We are looking for an experienced Malware researcher to join our Malware research team. The candidate will research Windows based malware, Chrome extensions and Android applications.

What you’ll do:

• Reverse engineer Windows and Android-based malware, understand how they operate while overcoming obfuscation and encryption techniques.
• Prepare detailed technical reports, including findings, risks, and mitigation recommendations.
• Work with cybersecurity teams and threat hunters to improve security posture.
• Take part in developing internal security tools.

Requirements

Requirements:

• Proficiency in tools such as IDA Pro and Ghidra.
• Experience with native code debuggers (WinDBG, x64dbg, gcc etc.)
• Basic knowledge of encryption and obfuscation techniques.
• Familiarity with native programming languages (ASM,C/C++).
• Experience with network analysis tools such as Wireshark, Burp and HTTP-Toolkit.
• Experience writing scripts and tools using Python.
• Knowledge of Windows Internals and the Windows API.
• Understanding of network protocols and file formats (e.g., PE and APK).
• Independent, attentive to detail, organized and eager to learn new concepts.

Nice to have:

• Experience with dynamic analysis tools (Frida, Xpose etc.)
• Experience with Javascript.
• Participated in CTF tournaments.

About ActiveFence

ActiveFence is the leading provider of security and safety solutions for online experiences, safeguarding more than 3 billion users, top foundation models, and the world’s largest enterprises and tech platforms every day.

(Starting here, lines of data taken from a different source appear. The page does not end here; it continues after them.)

(** * Verification of weather_bot.py (tg-weather-bot)

    Shallow embedding of the pure report helpers ([get_rain_forecast],
    [get_suggestions]) and of the stateful command handlers, the
    configuration persistence and the scheduled dispatch of
    [src/weather_bot.py]. *)

From Stdlib Require Import List String Ascii ZArith QArith Bool Lia.
Import ListNotations.
Open Scope string_scope.

(** ** Python helpers *)

Definition nl : string := String (Ascii.ascii_of_nat 10) EmptyString.

(** [sep.join(xs)] *)
Definition py_join (sep : string) (xs : list string) : string :=
  String.concat sep xs.

(** Python truthiness of an optional JSON integer ([dict.get] result). *)
Definition truthy (v : option Z) : bool :=
  match v with
  | Some n => negb (Z.eqb n 0)
  | None => false
  end.

(** [str.lower] on ASCII text, where it agrees with Python's; the
    concrete runs below use it. *)
Definition lower_char (c : ascii) : ascii :=
  let n := nat_of_ascii c in
  if andb (Nat.leb 65 n) (Nat.leb n 90) then ascii_of_nat (n + 32) else c.

Fixpoint ascii_lower (s : string) : string :=
  match s with
  | EmptyString => EmptyString
  | String c r => String (lower_char c) (ascii_lower r)
  end.

(** ** Forecast JSON shapes (only the keys the code reads) *)

Record Hour := mkHour {
  will_it_rain : option Z;   (** [hour.get('will_it_rain')] *)
  time_epoch : option Z      (** [hour['time_epoch']], KeyError when absent *)
}.

Record DayAgg := mkDayAgg {
  daily_will_it_rain : option Z;
  daily_chance_of_rain : option Z
}.

Record ForecastDay := mkForecastDay {
  hour : option (list Hour);
  day : option DayAgg
}.

Record Forecast := mkForecast {
  forecastday : option (list ForecastDay)
}.

Record AirQuality := mkAirQuality { us_epa_index : option Z }.

Record Current := mkCurrent {
  air_quality : option AirQuality;
  uv : option Q
}.

(** The empty dict [{}] used as default by [.get('forecastday', [{}])]. *)
Definition empty_forecastday : ForecastDay := mkForecastDay None None.

(** [forecast.get('forecastday', [{}])[0]]; [None] is the IndexError
    raised on a present but empty list. *)
Definition first_forecastday (f : Forecast) : option ForecastDay :=
  match forecastday f with
  | None => Some empty_forecastday
  | Some [] => None
  | Some (d :: _) => Some d
  end.

Section WeatherBot.

(** [datetime.fromtimestamp(t).strftime('%I:%M %p')], local time. *)
Variable fmt_time : Z -> string.

(** ** get_rain_forecast (lines 80-101) *)

(** Loop state: [(rain_periods, is_raining, start_time)]; [start_time]
    starts as Python's [None], rendered "None" by an f-string. *)
Definition rain_state : Type := (list string * bool * string)%type.

Definition rain_step (st : rain_state) (h : Hour) : option rain_state :=
  let '(periods, is_raining, start_time) := st in
  if truthy (will_it_rain h) && negb is_raining then
    match time_epoch h with
    | Some t => Some (periods, true, fmt_time t)
    | None => None
    end
  else if negb (truthy (will_it_rain h)) && is_raining then
    match time_epoch h with
    | Some t =>
        Some (app periods ["from " ++ start_time ++ " to " ++ fmt_time t],
              false, start_time)
    | None => None
    end
  else Some st.

Fixpoint rain_loop (hs : list Hour) (st : rain_state) : option rain_state :=
  match hs with
  | [] => Some st
  | h :: hs' =>
      match rain_step st h with
      | Some st' => rain_loop hs' st'
      | None => None
      end
  end.

Definition rain_message (periods : list string) : string :=
  match periods with
  | [] => "No rain expected today."
  | _ => "Rain expected " ++ py_join ", " periods ++ "."
  end.

Definition rain_finish (st : rain_state) : string :=
  let '(periods, is_raining, start_time) := st in
  rain_message
    (if is_raining then app periods ["from " ++ start_time ++ " onwards"]
     else periods).

(** [None] is an exception (IndexError on [forecastday == []], KeyError
    on a missing [time_epoch]). *)
Definition get_rain_forecast (forecast : Forecast) : option string :=
  match first_forecastday forecast with
  | None => None
  | Some fd =>
      let hours := match hour fd with Some hs => hs | None => [] end in
      match rain_loop hours ([], false, "None") with
      | Some st => Some (rain_finish st)
      | None => None
      end
  end.

(** ** Reference extractor, following the spec's wording (section 4.1)

    Samples are [(willRain, timestamp)].  A rain interval is a maximal
    run of rain samples; it ends at the first sample of the next run, or
    is open ("onwards") when the run reaches the end. *)

(** Run-length encoding: one [(flag, formatted time of first sample)]
    per maximal run. *)
Fixpoint runs (xs : list (bool * Z)) : list (bool * string) :=
  match xs with
  | [] => []
  | (b, t) :: xs' =>
      match runs xs' with
      | (b', s') :: r =>
          if Bool.eqb b b' then (b, fmt_time t) :: r
          else (b, fmt_time t) :: (b', s') :: r
      | [] => [(b, fmt_time t)]
      end
  end.

(** Rain intervals of a run list whose runs alternate. *)
Fixpoint intervals (r : list (bool * string)) : list string :=
  match r with
  | [] => []
  | (true, s) :: r' =>
      match r' with
      | [] => ["from " ++ s ++ " onwards"]
      | (_, e) :: r'' => ("from " ++ s ++ " to " ++ e) :: intervals r''
      end
  | (false, _) :: r' => intervals r'
  end.

Definition extract_spec (xs : list (bool * Z)) : string :=
  let iv := intervals (runs xs) in
  if Nat.eqb (List.length iv) 0 then "No rain expected today."
  else "Rain expected " ++ String.concat ", " iv ++ ".".

End WeatherBot.

(** A forecast whose first day carries exactly the given hourly samples. *)
Definition hour_of_sample (x : bool * Z) : Hour :=
  mkHour (Some (if fst x then 1 else 0)%Z) (Some (snd x)).

Definition forecast_of_samples (xs : list (bool * Z)) : Forecast :=
  mkForecast (Some [mkForecastDay (Some (map hour_of_sample xs)) None]).

(** ** get_suggestions (lines 103-123) *)

Definition msg_umbrella : string :=
  "Light drizzle or rain is possible—consider carrying an umbrella.".
Definition msg_air_good : string :=
  "Air quality is good—a great day for outdoor activities.".
Definition msg_air_poor : string :=
  "Air quality is poor—it may be wise to limit strenuous outdoor activities.".
Definition msg_uv_high : string :=
  "UV index is high—use sunscreen and wear protective clothing if outdoors.".
Definition msg_uv_moderate : string :=
  "UV index is moderate—use sunscreen if staying outdoors for extended periods.".
Definition msg_default : string := "- Enjoy your day!".

(** [current.get('air_quality', {}).get('us-epa-index', 0)] *)
Definition aqi_of (current : Current) : Z :=
  match air_quality current with
  | Some a => match us_epa_index a with Some i => i | None => 0%Z end
  | None => 0%Z
  end.

(** [current.get('uv', 0)] *)
Definition uv_of (current : Current) : Q :=
  match uv current with Some u => u | None => 0%Q end.

(** [day_forecast.get('daily_chance_of_rain', 0)] *)
Definition chance_of (day_forecast : DayAgg) : Z :=
  match daily_chance_of_rain day_forecast with Some c => c | None => 0%Z end.

(** The [suggestions] list built by lines 105-121 from [day_forecast]. *)
Definition suggestions (current : Current) (day_forecast : DayAgg) : list string :=
  let rain :=
    if truthy (daily_will_it_rain day_forecast)
       || Z.ltb 40 (chance_of day_forecast)
    then [msg_umbrella] else [] in
  let aqi := aqi_of current in
  let air := if Z.leb aqi 2 then [msg_air_good] else [msg_air_poor] in
  let uv_index := uv_of current in
  let uvs :=
    if negb (Qle_bool uv_index 5) then [msg_uv_high]
    else if negb (Qle_bool uv_index 2) then [msg_uv_moderate]
    else [] in
  rain ++ air ++ uvs.

(** Line 123: [return "\n".join(f"- {s}" ...) or "- Enjoy your day!"]. *)
Definition render_suggestions (items : list string) : string :=
  let joined := py_join nl (map (fun s => "- " ++ s) items) in
  if String.eqb joined "" then msg_default else joined.

Definition suggest (current : Current) (day_forecast : DayAgg) : string :=
  render_suggestions (suggestions current day_forecast).

(** [forecast.get('forecastday', [{}])[0].get('day', {})] *)
Definition day_of (fd : ForecastDay) : DayAgg :=
  match day fd with Some d => d | None => mkDayAgg None None end.

Definition get_suggestions (current : Current) (forecast : Forecast) : option string :=
  match first_forecastday forecast with
  | None => None
  | Some fd => Some (suggest current (day_of fd))
  end.

(** ** Bot state, effects and persistence *)

Inductive DateCheck := DateValid | DateFuture | DateInvalid.

(** How [history_command] ends after a valid past date: [not hist_data]
    (line 215), the message of lines 221-228, or an exception of line
    220 ([forecastday[0]] on an empty list). *)
Inductive HistResult :=
| HistNone
| HistMessage (message : string)
| HistRaises.

(** Observable effects: provider fetches, Telegram sends through
    [send_telegram_message] (with whether Telegram accepted them) and
    [reply_text] answers to the invoking chat. *)
Inductive event :=
| EvFetch (city : string) (days : Z)
| EvSend (chat_id message : string) (delivered : bool)
| EvReply (chat_id message : string).

(** What [update_config_file] writes: the whitelist and the non-empty
    location lists. *)
Definition Snapshot : Type := (list string * list (string * list string))%type.

(** How [update_config_file] ends: the file written, an exception before
    [open('config.ini', 'w')] ([config.set] or [open] raising: the file
    is untouched), or an exception after [open] truncated it. *)
Inductive write_outcome := Written | FailedBeforeOpen | FailedAfterOpen.

(** The content of config.ini. *)
Inductive config_file :=
| CfgFile (snap : Snapshot)
| CfgTruncated.

Record State := mkState {
  WHITELISTED_USERS : list string;
  user_locations : list (string * list string);  (** insertion-ordered dict *)
  stored : config_file;                            (** config.ini on disk *)
  trace : list event
}.
(** * bricknil: hub lifecycle orchestration and peripheral attachment

    A shallow embedding of [bricknil/bricknil.py] (the [attach] class
    decorator and the [initialize] / [finalize] / [run] / [start] entry
    points) together with the properties its specification states.

    Python code is embedded in a small monad that threads a world state,
    an outcome (normal return or raised exception) and the trace of the
    calls the embedded code issues.  Everything that lives in other modules
    of the package (the [Hub] class and its methods, [BLEventQ], asyncio,
    [warnings]) is an opaque state transformer supplied by a type class. *)

From Stdlib Require Import List String Bool Arith ZArith Lia.
From stdpp Require Import base list strings gmap.
Import ListNotations.
(** * niu: byte-cost driven JavaScript post-minifier

    A shallow embedding of the profit calculator, the global hoister, the
    duplicate-literal hoister and the identifier mangler, with the properties
    the specification states about them.

    Conventions of the embedding:
    - a JavaScript string is its sequence of UTF-16 code units ([jsstring]);
    - a JavaScript number that only ever holds an integer or [-Infinity] is
      [Z], or [jsnum] where [-Infinity] can occur;
    - a [Set<string>] that is only queried for membership is a [gset]; a [Map]
      that is iterated is an association list in insertion order;
    - what Babel computes (scope analysis, the traversal order, node paths) is
      input data of the passes. *)

From Stdlib Require Import ZArith NArith List Lia Bool String Ascii Arith Sorting.
From Equations Require Import Equations.
From stdpp Require Import base decidable countable list gmap.
Import ListNotations.

#[local] Set Warnings "-register-all".

(** ** JavaScript strings and numbers *)

Module JS.

Definition jsstring := list N.

(** A string literal of the source text, as code units. *)
Definition js (s : string) : jsstring := map N_of_ascii (list_ascii_of_string s).

Definition isHighSurrogate (c : N) : bool := ((0xD800 <=? c) && (c <=? 0xDBFF))%N.
Definition isLowSurrogate (c : N) : bool := ((0xDC00 <=? c) && (c <=? 0xDFFF))%N.

(** The string iterator ([for (const c of s)]): one string per code point, a
    surrogate pair staying together. *)
Fixpoint codePoints (s : jsstring) : list jsstring :=
  match s with
  | [] => []
  | hi :: rest =>
      match rest with
      | lo :: rest' =>
          if isHighSurrogate hi && isLowSurrogate lo
          then [hi; lo] :: codePoints rest'
          else [hi] :: codePoints rest
      | [] => [[hi]]
      end
  end.

Definition hexDigit (d : N) : N :=
  (if d <? 10 then 48 + d else 87 + d)%N.
(** A world with one run open. *)
Definition running : world :=
  {| db := {| pipeline_runs :=
                {[ 0%nat := {| pipeline_name := "multi_source_ingestion";
                               source_type := "weather_api";
                               status := "running"; start_time := 0;
                               end_time := None; records_extracted := None;
                               records_loaded := None;
                               error_message := None |} ]};
              error_log := []; stg_weather_data := [];
              weather_metrics := [] |};
     clock := 1 |}.

(** A weather service that knows one place: its answer has a null
    [feelslike_c]; any other request fails. *)
Definition answer : json :=
  JObj (list_to_map
          [("location",
            JObj (list_to_map
                    [("name", JStr "Asuncion"); ("country", JStr "Paraguay")]));
           ("current",
            JObj (list_to_map
                    [("temp_c", JNum (Q2Qc (251 # 10)));
                     ("feelslike_c", JNull);
                     ("humidity", JNum (Q2Qc (50 # 1)));
                     ("pressure_mb", JNum (Q2Qc (1013 # 1)));
                     ("condition",
                      JObj (list_to_map [("text", JStr "Clear")]));
                     ("wind_kph", JNum (Q2Qc (5 # 1)))]))]).
(** * ny-plumber-voice-agent: the tool set, the lead store and the call-session
    bridge, embedded from [src/server.ts] and [src/leadStore.ts].

    JavaScript objects are finite maps from property names to values
    ([gmap string value]); the two JSONL files hold one JSON document per
    appended line; side effects (file system, messaging gateway, voice
    backend) are threaded through an explicit [World] by a small
    state-and-exception monad in which a thrown error keeps the effects
    performed before it, as in JavaScript. *)

From Stdlib Require Import ZArith String Ascii.
From stdpp Require Import gmap strings list fin_maps pretty.

Set Warnings "-register-all".
Local Open Scope string_scope.
Local Open Scope list_scope.
Local Open Scope stdpp_scope.

(* ===================================================================== *)
(** ** JavaScript values, strings and JSON documents *)
(* ===================================================================== *)

Module Js.

(** A JavaScript number, as far as this program looks at one: [NaN] or an
    integer (the only numbers the program itself writes are integers). *)
Inductive number := NaN | Int (z : Z).

(** Runtime values.  [VError] is an instance of [Error] (name, message);
    [VObj] is a plain object, [VArr] an array. *)
Inductive value :=
| VUndefined
| VNull
| VBool (b : bool)
| VNum (n : number)
| VStr (s : string)
| VArr (l : list value)
| VError (name message : string)
| VObj (m : gmap string value).

(** JSON documents: what [JSON.stringify] emits and a reader of a line of
    the store gets back. *)
Inductive json :=
| JNull
| JBool (b : bool)
| JNum (z : Z)
| JStr (s : string)
| JArr (l : list json)
| JObj (m : gmap string json).

(** ToBoolean. *)
Definition truthy (v : value) : bool :=
  match v with
  | VUndefined | VNull => false
  | VBool b => b
  | VNum NaN => false
  | VNum (Int z) => negb (Z.eqb z 0)
  | VStr s => negb (String.eqb s "")
  | VArr _ | VError _ _ | VObj _ => true
  end.

(** [a || b]. *)
Definition or_else (a b : value) : value := if truthy a then a else b.
(** * oldp content-processing pipeline

    Shallow embedding of [oldp/apps/processing/content_processor.py]
    (input handlers, [ContentProcessor]) and of the management command
    [oldp/apps/cases/management/commands/process_cases.py], followed by the
    properties of the pipeline that the specification states. *)

From Stdlib Require Import String Ascii List ZArith Bool Lia Permutation.
From Stdlib Require Import Sorting.Sorted.
Import ListNotations.

Local Open Scope string_scope.
Local Open Scope list_scope.
Local Open Scope Z_scope.

Set Implicit Arguments.
Set Warnings "-register-all,-notation-for-abbreviation".

(** ** Python sequences *)

Module PySeq.

Section Slices.
Context {A : Type}.

(** The index a slice bound denotes in a list of length [n]: a negative
    bound counts from the end, and everything is clamped to [0..n]. *)
Definition clamp (n : nat) (i : Z) : nat :=
  if i <? 0 then Z.to_nat (Z.max 0 (Z.of_nat n + i))
  else Nat.min n (Z.to_nat i).

(** [l[start:]] *)
Definition slice_from (l : list A) (start : Z) : list A :=
  skipn (clamp (length l) start) l.

(** [l[:stop]] *)
Definition slice_to (l : list A) (stop : Z) : list A :=
  firstn (clamp (length l) stop) l.

(** [l[start:stop]] *)
Definition slice (l : list A) (start stop : Z) : list A :=
  let lo := clamp (length l) start in
  let hi := clamp (length l) stop in
  firstn (hi - lo) (skipn lo l).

As a trusted ally to major technology firms and Fortune 500 brands that build user-generated and GenAI products, ActiveFence empowers security, AI, and policy teams with low-latency Real-Time Guardrails and a continuous Red Teaming program that pressure-tests systems with adversarial prompts and emerging threat techniques. Powered by deep threat intelligence, unmatched harmful-content detection, and coverage of 117+ languages, ActiveFence enables organizations to deliver engaging and trustworthy experiences at global scale while operating safely and responsibly across all threat landscapes.